**Your goal**
Return only those lines of the records below in which "digits" appears.

◆ ◆ ◆

End ResearchAgent.
End Agent.

(** ** A JSON decoder to run the model with

    The theorems below hold for every decoder [loads].  To evaluate the
    model on concrete texts, [Json.loads] decodes JSON as [json.loads] does,
    on the texts whose numbers have no fraction and no exponent and whose
    [\u] escapes stay below 256 (it gives [None] on the others). *)

Module Json.

Definition is_ws (c : ascii) : bool :=
  let n := nat_of_ascii c in ((n =? 32) || (n =? 9) || (n =? 10) || (n =? 13))%nat.

Fixpoint skip_ws (s : string) : string :=
  match s with
  | EmptyString => EmptyString
  | String c s' => if is_ws c then skip_ws s' else s
  end.

Definition digit (c : ascii) : option Z :=
  let n := nat_of_ascii c in
  if ((48 <=? n) && (n <=? 57))%nat then Some (Z.of_nat n - 48) else None.

Definition hex (c : ascii) : option nat :=
  let n := nat_of_ascii c in
  if ((48 <=? n) && (n <=? 57))%nat then Some (n - 48)%nat
  else if ((65 <=? n) && (n <=? 70))%nat then Some (n - 55)%nat
  else if ((97 <=? n) && (n <=? 102))%nat then Some (n - 87)%nat
  else None.

Fixpoint digits (acc : Z) (s : string) : Z * string :=
  match s with
  | EmptyString => (acc, s)
  | String c s' =>
      match digit c with
      | Some d => digits (10 * acc + d) s'
      | None => (acc, s)
      end
  end.

(** An integer literal; a fraction or an exponent after it is declined. *)
Definition number (s : string) : option (pyval * string) :=
  let (negative, s1) :=
    match s with
    | String "-" r => (true, r)
    | _ => (false, s)
    end in
  let finish (n : Z) (r : string) :=
    match r with
    | String "." _ | String "e" _ | String "E" _ => None
    | _ => Some (PInt (if negative then - n else n), r)
    end in
  match s1 with
  | EmptyString => None
  | String "0" r => finish 0 r
  | String c r =>
      match digit c with
      | Some d => let (n, r') := digits d r in finish n r'
      | None => None
      end
  end.

Definition escape (c : ascii) : option ascii :=
  match c with
  | "b"%char => Some (ascii_of_nat 8)
  | "f"%char => Some (ascii_of_nat 12)
  | "n"%char => Some (ascii_of_nat 10)
  | "r"%char => Some (ascii_of_nat 13)
  | "t"%char => Some (ascii_of_nat 9)
  | "/"%char => Some c
  | _ => if ((nat_of_ascii c =? 34) || (nat_of_ascii c =? 92))%nat then Some c else None
  end.

(** The rest of a string literal, after its opening quote. *)
Fixpoint chars (s : string) : option (string * string) :=
  let cons (c : ascii) (o : option (string * string)) :=
    match o with
    | Some (t, rest) => Some (String c t, rest)
    | None => None
    end in
  match s with
  | EmptyString => None
  | String c r =>
      let n := nat_of_ascii c in
      if (n =? 34)%nat then Some (EmptyString, r)
      else if (n <? 32)%nat then None
      else if (n =? 92)%nat then
        match r with
        | String "u" (String h1 (String h2 (String h3 (String h4 r')))) =>
            match hex h1, hex h2, hex h3, hex h4 with
            | Some O, Some O, Some a, Some b => cons (ascii_of_nat (16 * a + b)) (chars r')
            | _, _, _, _ => None
            end
        | String e r' =>
            match escape e with
            | Some c' => cons c' (chars r')
            | None => None
            end
        | EmptyString => None
        end
      else cons c (chars r)
  end.

Section Containers.

(** The decoder of one value, for the elements and members below. *)
Variable value : string -> option (pyval * string).

(** The elements of an array, from the first one on; [n] bounds their count. *)
Fixpoint elements (n : nat) (acc : list pyval) (s : string) : option (pyval * string) :=
  match n with
  | O => None
  | S n' =>
      match value s with
      | None => None
      | Some (v, r) =>
          match skip_ws r with
          | String "," r' => elements n' (acc ++ [v])%list (skip_ws r')
          | String "]" r' => Some (PList (acc ++ [v])%list, r')
          | _ => None
          end
      end
  end.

◆ ◆ ◆

**Output for this exercise**
Fixpoint digits (acc : Z) (s : string) : Z * string :=
      | Some d => digits (10 * acc + d) s'
      | Some d => let (n, r') := digits d r in finish n r'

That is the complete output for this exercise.